Entries taken from a collection:
+++

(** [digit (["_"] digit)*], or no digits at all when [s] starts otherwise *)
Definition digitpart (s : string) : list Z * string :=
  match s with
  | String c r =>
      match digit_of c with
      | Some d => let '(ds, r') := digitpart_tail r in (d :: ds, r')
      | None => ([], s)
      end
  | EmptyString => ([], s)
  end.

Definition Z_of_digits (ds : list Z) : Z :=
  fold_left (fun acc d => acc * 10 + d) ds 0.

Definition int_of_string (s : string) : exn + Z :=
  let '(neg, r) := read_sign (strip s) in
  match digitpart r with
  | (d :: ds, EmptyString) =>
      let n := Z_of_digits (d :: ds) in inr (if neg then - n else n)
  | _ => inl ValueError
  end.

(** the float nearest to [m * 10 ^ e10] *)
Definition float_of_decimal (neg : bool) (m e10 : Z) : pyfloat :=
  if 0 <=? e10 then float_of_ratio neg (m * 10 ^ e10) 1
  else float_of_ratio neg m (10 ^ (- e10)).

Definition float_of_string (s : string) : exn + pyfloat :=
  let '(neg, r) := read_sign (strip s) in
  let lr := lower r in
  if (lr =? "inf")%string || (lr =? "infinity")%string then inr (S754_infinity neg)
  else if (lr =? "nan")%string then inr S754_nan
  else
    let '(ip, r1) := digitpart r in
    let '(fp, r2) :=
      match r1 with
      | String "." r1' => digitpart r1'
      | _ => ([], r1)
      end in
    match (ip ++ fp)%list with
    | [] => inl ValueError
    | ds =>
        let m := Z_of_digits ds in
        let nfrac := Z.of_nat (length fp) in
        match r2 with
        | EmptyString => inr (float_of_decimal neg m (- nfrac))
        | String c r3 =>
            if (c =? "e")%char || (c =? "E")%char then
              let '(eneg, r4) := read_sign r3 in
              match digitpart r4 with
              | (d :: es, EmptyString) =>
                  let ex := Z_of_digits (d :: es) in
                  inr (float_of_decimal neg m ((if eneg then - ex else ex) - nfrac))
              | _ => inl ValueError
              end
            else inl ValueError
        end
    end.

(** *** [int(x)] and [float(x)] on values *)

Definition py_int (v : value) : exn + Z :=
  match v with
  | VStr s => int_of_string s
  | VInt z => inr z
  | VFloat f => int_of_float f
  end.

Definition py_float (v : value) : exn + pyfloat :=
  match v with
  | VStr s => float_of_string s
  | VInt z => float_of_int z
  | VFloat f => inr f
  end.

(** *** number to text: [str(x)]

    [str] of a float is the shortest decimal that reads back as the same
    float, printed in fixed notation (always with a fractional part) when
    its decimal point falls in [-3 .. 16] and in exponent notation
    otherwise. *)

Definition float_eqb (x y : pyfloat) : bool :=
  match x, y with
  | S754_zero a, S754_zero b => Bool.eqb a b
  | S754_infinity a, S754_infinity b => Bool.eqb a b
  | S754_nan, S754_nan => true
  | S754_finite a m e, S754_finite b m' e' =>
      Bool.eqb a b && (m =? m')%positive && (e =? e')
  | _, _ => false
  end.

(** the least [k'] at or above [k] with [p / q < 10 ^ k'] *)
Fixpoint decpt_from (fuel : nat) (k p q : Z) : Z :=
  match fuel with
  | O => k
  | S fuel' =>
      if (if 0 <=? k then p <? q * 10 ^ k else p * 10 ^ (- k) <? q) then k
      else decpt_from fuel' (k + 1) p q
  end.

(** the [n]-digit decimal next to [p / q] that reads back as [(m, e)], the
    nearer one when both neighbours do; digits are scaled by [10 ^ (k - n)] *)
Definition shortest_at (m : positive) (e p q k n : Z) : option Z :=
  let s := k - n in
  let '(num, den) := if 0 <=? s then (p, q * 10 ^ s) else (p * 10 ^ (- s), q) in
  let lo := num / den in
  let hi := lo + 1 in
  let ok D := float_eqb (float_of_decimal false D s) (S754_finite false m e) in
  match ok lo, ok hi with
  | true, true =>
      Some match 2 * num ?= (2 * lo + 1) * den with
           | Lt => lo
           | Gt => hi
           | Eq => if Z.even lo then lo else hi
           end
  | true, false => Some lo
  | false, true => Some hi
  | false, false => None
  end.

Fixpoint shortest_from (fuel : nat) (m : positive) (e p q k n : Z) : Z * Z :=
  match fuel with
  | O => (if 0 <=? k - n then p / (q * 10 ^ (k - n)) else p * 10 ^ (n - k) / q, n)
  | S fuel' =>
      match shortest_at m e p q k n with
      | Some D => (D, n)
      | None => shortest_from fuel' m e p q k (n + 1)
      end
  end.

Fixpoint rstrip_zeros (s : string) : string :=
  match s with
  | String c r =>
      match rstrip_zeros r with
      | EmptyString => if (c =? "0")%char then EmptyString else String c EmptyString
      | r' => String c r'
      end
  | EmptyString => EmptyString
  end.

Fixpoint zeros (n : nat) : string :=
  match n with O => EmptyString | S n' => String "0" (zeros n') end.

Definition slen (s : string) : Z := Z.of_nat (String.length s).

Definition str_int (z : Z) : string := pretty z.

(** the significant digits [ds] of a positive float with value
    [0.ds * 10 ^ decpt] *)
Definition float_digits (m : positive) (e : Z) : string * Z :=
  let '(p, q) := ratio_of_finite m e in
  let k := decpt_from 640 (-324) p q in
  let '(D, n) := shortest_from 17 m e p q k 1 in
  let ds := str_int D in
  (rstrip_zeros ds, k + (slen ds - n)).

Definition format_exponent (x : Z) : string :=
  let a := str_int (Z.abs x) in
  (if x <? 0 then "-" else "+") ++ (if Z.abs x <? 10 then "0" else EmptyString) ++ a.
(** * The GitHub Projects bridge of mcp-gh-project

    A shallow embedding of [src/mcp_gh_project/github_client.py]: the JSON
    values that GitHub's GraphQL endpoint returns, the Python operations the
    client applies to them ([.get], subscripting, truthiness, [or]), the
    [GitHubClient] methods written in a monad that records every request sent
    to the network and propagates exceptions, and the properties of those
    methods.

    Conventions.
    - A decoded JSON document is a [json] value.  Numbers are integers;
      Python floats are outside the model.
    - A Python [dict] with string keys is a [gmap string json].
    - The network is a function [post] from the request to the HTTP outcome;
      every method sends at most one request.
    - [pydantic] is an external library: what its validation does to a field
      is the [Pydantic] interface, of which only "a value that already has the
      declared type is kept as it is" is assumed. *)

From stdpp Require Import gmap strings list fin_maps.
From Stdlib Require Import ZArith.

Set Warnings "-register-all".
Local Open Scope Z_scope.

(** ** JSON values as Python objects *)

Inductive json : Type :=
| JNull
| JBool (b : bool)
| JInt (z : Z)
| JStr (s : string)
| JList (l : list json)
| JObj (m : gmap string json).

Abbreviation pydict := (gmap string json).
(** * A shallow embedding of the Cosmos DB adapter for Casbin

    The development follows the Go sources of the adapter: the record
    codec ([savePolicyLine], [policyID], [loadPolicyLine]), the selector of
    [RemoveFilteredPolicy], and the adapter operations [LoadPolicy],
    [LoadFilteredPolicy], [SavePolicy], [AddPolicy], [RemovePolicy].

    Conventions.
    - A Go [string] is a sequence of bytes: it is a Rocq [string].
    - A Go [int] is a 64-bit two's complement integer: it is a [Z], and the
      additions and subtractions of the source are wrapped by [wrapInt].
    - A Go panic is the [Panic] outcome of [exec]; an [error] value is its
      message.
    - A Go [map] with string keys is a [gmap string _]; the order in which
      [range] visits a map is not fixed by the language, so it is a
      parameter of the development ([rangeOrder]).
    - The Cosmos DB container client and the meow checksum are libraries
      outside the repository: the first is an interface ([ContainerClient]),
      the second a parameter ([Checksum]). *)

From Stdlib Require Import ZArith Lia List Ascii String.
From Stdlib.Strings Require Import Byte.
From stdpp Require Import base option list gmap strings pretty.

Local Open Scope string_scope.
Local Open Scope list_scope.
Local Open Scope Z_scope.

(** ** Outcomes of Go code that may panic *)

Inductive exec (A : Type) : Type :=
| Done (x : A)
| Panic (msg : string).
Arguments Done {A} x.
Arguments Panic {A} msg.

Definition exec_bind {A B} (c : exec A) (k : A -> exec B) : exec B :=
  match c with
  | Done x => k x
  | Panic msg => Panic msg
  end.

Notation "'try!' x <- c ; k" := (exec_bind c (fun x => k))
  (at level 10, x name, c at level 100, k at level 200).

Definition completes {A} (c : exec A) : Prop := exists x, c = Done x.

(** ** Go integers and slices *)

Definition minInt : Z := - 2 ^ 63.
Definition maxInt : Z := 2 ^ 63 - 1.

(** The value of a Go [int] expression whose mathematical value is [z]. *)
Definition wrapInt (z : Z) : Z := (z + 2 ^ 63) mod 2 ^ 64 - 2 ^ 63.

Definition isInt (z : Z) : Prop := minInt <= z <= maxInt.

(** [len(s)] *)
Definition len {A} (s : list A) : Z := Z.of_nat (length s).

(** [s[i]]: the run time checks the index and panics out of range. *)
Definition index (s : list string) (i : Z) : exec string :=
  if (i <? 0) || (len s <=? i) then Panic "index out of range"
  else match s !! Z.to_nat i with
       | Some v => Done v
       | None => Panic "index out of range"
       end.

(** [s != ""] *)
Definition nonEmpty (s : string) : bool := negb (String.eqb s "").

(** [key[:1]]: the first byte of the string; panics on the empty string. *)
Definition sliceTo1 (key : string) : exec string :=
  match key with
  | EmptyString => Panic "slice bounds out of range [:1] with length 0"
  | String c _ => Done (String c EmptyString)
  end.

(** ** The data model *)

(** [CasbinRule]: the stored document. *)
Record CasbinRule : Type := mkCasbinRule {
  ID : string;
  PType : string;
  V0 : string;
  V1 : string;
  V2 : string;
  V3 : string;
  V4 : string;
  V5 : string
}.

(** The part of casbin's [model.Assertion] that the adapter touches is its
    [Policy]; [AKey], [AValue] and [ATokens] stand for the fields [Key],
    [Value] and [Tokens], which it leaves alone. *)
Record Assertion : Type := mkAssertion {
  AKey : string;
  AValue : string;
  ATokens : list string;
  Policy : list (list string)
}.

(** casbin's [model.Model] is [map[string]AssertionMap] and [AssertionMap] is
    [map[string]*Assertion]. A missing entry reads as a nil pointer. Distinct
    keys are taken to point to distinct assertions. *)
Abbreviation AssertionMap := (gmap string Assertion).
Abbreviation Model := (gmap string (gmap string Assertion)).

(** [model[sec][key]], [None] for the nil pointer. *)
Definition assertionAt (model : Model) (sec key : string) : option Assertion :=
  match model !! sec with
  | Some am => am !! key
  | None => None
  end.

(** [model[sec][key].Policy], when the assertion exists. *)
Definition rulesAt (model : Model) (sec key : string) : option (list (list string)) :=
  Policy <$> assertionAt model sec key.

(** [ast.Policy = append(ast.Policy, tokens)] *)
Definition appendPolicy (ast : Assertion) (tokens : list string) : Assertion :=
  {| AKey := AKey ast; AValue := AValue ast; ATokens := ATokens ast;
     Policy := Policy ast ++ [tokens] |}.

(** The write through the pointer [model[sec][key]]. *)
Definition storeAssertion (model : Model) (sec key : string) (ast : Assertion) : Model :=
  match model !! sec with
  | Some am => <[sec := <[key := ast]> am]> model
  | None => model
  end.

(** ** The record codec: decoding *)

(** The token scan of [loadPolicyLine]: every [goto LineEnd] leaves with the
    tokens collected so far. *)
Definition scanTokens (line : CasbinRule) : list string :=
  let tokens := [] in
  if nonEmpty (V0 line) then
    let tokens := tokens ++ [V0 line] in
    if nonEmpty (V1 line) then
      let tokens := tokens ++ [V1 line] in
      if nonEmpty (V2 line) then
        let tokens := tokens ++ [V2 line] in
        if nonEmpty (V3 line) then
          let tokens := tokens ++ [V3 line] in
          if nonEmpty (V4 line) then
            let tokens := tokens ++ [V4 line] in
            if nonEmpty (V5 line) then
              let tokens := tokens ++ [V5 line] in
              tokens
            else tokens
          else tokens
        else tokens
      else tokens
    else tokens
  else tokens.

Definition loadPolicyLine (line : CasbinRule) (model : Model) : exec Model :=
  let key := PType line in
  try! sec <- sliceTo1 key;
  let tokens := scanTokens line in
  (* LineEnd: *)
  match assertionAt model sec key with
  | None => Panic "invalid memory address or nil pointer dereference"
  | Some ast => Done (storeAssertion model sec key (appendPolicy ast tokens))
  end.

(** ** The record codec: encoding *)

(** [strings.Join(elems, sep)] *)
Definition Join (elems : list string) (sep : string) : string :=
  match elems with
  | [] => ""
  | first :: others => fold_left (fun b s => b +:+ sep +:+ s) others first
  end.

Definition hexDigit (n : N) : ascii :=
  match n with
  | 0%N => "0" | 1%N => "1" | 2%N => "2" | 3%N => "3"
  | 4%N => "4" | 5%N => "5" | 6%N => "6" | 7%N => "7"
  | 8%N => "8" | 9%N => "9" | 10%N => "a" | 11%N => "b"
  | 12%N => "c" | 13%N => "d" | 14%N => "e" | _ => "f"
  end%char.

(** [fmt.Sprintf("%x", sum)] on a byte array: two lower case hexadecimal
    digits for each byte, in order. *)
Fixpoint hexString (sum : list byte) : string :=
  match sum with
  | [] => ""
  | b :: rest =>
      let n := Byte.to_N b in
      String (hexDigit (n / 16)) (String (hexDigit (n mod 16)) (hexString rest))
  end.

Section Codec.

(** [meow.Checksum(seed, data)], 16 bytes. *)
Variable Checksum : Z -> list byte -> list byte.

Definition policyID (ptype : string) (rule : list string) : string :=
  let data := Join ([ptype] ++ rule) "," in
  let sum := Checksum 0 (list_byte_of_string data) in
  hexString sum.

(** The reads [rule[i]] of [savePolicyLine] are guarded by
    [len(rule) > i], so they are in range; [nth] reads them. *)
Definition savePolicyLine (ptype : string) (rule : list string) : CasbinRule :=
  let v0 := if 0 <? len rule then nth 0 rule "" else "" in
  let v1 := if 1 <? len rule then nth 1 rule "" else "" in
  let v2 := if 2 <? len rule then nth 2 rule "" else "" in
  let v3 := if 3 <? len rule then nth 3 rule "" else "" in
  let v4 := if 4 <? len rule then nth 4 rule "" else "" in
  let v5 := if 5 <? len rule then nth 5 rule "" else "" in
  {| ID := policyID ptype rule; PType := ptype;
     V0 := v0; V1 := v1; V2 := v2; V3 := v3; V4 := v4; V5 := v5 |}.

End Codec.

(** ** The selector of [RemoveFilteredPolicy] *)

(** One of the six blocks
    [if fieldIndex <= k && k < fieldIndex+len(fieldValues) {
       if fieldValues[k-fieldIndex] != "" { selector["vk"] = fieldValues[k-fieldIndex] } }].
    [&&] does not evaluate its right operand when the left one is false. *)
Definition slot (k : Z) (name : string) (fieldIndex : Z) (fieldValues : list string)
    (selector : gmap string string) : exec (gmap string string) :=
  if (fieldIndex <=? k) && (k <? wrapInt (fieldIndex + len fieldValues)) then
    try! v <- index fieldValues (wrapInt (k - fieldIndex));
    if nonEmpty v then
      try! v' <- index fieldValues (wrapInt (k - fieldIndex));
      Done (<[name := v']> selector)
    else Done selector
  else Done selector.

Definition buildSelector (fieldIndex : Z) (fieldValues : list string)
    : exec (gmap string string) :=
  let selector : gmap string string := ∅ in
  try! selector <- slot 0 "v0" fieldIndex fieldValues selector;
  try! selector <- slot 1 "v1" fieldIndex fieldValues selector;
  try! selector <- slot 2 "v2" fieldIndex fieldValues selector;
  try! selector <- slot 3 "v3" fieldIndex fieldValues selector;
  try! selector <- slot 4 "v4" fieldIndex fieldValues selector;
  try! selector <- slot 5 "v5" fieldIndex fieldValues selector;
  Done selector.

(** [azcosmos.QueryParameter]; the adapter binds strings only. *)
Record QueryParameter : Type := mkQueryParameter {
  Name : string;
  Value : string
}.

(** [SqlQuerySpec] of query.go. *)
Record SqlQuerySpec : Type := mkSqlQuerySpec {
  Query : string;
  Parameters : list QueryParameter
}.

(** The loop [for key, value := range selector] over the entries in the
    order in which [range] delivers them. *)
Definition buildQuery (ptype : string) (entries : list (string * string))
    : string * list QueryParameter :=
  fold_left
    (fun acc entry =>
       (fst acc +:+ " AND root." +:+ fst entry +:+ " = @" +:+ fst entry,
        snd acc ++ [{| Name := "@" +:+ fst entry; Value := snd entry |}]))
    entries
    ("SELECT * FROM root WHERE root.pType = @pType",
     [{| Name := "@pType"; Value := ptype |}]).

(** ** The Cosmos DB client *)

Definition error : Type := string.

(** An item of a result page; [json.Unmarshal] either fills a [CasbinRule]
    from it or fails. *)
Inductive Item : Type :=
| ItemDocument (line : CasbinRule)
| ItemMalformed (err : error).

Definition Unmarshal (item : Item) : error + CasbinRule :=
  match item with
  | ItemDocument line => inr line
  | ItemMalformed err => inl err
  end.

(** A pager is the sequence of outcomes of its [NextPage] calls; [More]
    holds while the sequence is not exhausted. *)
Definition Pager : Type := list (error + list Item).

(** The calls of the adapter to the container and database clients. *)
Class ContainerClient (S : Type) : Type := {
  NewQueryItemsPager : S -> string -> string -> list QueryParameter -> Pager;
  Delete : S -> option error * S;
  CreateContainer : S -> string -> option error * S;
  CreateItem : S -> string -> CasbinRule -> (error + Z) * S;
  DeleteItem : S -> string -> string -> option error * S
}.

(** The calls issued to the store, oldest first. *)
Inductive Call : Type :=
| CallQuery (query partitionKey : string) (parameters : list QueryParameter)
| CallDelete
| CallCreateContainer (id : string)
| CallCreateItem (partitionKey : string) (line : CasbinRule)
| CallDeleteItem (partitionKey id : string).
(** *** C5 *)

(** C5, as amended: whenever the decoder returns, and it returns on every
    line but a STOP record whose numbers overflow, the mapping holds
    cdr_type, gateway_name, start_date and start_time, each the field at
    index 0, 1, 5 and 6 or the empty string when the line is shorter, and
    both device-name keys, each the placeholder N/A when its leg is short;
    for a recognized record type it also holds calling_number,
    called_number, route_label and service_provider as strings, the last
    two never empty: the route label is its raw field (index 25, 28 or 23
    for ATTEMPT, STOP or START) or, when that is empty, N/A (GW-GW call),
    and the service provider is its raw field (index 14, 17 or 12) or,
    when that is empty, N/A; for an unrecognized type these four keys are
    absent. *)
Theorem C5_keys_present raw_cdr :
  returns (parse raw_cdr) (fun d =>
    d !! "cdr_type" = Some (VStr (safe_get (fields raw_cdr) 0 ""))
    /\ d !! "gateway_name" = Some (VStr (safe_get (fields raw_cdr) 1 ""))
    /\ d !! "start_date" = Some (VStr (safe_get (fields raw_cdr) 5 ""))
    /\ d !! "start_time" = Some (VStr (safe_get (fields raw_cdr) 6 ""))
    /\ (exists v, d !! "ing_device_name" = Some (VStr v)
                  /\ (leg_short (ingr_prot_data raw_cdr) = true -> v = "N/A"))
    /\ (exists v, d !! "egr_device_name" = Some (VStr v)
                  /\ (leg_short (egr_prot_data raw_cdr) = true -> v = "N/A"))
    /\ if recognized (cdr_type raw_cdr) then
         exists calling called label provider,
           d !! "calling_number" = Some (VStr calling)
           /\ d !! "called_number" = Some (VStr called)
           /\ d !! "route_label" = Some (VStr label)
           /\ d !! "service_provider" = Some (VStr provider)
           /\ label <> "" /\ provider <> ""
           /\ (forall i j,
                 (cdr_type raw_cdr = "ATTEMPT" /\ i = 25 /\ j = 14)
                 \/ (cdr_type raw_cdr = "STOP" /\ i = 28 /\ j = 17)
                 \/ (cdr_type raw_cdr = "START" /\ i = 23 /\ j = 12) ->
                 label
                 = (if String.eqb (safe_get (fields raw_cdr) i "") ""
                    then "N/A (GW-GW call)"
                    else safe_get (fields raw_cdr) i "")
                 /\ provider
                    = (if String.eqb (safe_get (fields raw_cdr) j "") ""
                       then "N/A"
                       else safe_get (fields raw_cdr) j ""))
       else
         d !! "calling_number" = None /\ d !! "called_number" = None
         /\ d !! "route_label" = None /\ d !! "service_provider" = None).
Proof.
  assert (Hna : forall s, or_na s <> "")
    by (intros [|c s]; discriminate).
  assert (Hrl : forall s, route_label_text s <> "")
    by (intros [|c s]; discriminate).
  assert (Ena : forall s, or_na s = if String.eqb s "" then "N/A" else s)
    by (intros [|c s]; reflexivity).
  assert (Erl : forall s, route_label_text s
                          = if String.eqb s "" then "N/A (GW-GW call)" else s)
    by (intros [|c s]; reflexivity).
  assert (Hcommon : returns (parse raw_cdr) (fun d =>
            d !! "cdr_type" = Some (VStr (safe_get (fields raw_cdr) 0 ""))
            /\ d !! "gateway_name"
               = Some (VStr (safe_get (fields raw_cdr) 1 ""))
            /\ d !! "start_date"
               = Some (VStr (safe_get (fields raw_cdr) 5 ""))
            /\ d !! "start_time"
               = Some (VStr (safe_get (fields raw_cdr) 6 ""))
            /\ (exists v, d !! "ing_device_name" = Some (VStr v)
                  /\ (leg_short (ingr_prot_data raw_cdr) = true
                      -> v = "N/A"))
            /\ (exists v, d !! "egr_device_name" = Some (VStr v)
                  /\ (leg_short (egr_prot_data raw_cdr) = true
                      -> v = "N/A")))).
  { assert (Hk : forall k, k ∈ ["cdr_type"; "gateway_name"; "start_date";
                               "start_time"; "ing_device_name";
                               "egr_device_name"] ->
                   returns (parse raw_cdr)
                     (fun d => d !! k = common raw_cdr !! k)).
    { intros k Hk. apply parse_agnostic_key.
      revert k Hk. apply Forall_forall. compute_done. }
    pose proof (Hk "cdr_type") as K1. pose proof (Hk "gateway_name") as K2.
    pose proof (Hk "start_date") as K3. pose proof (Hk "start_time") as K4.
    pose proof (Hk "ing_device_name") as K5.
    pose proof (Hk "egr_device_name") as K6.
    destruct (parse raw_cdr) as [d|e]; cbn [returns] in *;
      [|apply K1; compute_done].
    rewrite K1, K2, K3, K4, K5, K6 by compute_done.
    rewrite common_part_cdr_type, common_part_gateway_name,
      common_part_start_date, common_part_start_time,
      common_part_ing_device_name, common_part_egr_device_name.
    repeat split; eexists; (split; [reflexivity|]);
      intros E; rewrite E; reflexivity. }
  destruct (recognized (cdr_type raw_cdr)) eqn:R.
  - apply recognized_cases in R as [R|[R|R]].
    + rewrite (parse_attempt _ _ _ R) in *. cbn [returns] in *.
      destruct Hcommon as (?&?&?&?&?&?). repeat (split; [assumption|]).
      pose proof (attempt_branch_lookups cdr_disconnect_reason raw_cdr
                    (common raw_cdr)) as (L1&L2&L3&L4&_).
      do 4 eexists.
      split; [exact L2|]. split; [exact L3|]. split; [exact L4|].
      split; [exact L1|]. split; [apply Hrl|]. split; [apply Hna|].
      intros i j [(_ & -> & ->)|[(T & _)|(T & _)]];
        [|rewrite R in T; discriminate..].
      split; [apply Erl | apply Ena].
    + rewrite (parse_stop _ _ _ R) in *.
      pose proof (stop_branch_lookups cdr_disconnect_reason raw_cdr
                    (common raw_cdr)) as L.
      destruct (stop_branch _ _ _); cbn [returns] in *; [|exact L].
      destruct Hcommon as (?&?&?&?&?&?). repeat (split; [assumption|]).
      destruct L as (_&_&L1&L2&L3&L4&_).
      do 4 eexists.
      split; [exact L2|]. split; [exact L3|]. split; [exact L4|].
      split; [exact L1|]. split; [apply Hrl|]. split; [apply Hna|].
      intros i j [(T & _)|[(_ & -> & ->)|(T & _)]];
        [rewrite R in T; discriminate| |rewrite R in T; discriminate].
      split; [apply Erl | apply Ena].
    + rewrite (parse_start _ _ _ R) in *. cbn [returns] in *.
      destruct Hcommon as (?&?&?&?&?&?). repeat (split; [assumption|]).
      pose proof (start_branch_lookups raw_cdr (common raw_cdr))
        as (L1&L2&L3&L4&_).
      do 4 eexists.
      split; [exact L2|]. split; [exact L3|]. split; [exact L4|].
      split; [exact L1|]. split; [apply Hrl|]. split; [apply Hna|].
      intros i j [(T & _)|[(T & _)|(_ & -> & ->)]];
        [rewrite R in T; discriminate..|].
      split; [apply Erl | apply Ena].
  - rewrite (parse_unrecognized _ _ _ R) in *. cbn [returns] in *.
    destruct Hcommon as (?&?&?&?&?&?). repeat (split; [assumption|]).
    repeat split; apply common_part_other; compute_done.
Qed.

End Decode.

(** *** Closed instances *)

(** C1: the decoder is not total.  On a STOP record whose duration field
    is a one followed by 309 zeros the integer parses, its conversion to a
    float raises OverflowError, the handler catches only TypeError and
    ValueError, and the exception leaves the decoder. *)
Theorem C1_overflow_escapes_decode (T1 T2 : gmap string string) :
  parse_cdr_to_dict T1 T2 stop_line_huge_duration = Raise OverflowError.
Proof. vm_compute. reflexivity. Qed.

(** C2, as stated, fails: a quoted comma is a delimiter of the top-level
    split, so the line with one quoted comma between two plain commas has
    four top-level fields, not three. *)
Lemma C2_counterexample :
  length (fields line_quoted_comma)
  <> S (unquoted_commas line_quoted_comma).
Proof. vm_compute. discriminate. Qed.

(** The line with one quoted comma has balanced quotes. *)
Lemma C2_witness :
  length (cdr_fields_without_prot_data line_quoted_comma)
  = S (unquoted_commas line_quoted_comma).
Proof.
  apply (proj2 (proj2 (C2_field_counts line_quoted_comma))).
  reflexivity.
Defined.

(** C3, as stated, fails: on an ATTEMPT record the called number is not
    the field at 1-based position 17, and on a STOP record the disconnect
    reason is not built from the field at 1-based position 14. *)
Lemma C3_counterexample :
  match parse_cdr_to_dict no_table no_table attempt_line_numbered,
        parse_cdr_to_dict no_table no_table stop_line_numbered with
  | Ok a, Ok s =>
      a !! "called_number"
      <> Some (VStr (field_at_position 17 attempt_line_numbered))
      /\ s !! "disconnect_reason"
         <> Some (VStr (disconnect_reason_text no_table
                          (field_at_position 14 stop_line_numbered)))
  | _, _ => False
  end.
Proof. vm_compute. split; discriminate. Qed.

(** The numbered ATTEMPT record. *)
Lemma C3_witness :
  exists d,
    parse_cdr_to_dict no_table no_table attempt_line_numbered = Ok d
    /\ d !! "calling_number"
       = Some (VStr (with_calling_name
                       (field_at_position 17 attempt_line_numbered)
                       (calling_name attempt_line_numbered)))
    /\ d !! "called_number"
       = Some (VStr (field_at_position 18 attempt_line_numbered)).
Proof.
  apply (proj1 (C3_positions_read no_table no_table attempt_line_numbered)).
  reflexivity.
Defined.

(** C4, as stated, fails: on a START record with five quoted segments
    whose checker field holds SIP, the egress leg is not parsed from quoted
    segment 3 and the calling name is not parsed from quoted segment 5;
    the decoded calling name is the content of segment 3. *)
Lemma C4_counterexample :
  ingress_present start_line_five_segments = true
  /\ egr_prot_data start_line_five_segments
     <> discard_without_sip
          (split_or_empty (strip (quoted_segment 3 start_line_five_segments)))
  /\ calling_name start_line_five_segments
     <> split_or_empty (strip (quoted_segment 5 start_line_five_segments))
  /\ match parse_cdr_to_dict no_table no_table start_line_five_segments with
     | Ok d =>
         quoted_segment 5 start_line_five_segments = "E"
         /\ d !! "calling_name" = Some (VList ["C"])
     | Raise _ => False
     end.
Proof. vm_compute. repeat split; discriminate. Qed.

+++

# What to work on:
The string "pyfloat" marks the lines to copy; report each of them from the data above.

# Written response:
Definition float_of_decimal (neg : bool) (m e10 : Z) : pyfloat :=
Definition float_of_string (s : string) : exn + pyfloat :=
Definition py_float (v : value) : exn + pyfloat :=
Definition float_eqb (x y : pyfloat) : bool :=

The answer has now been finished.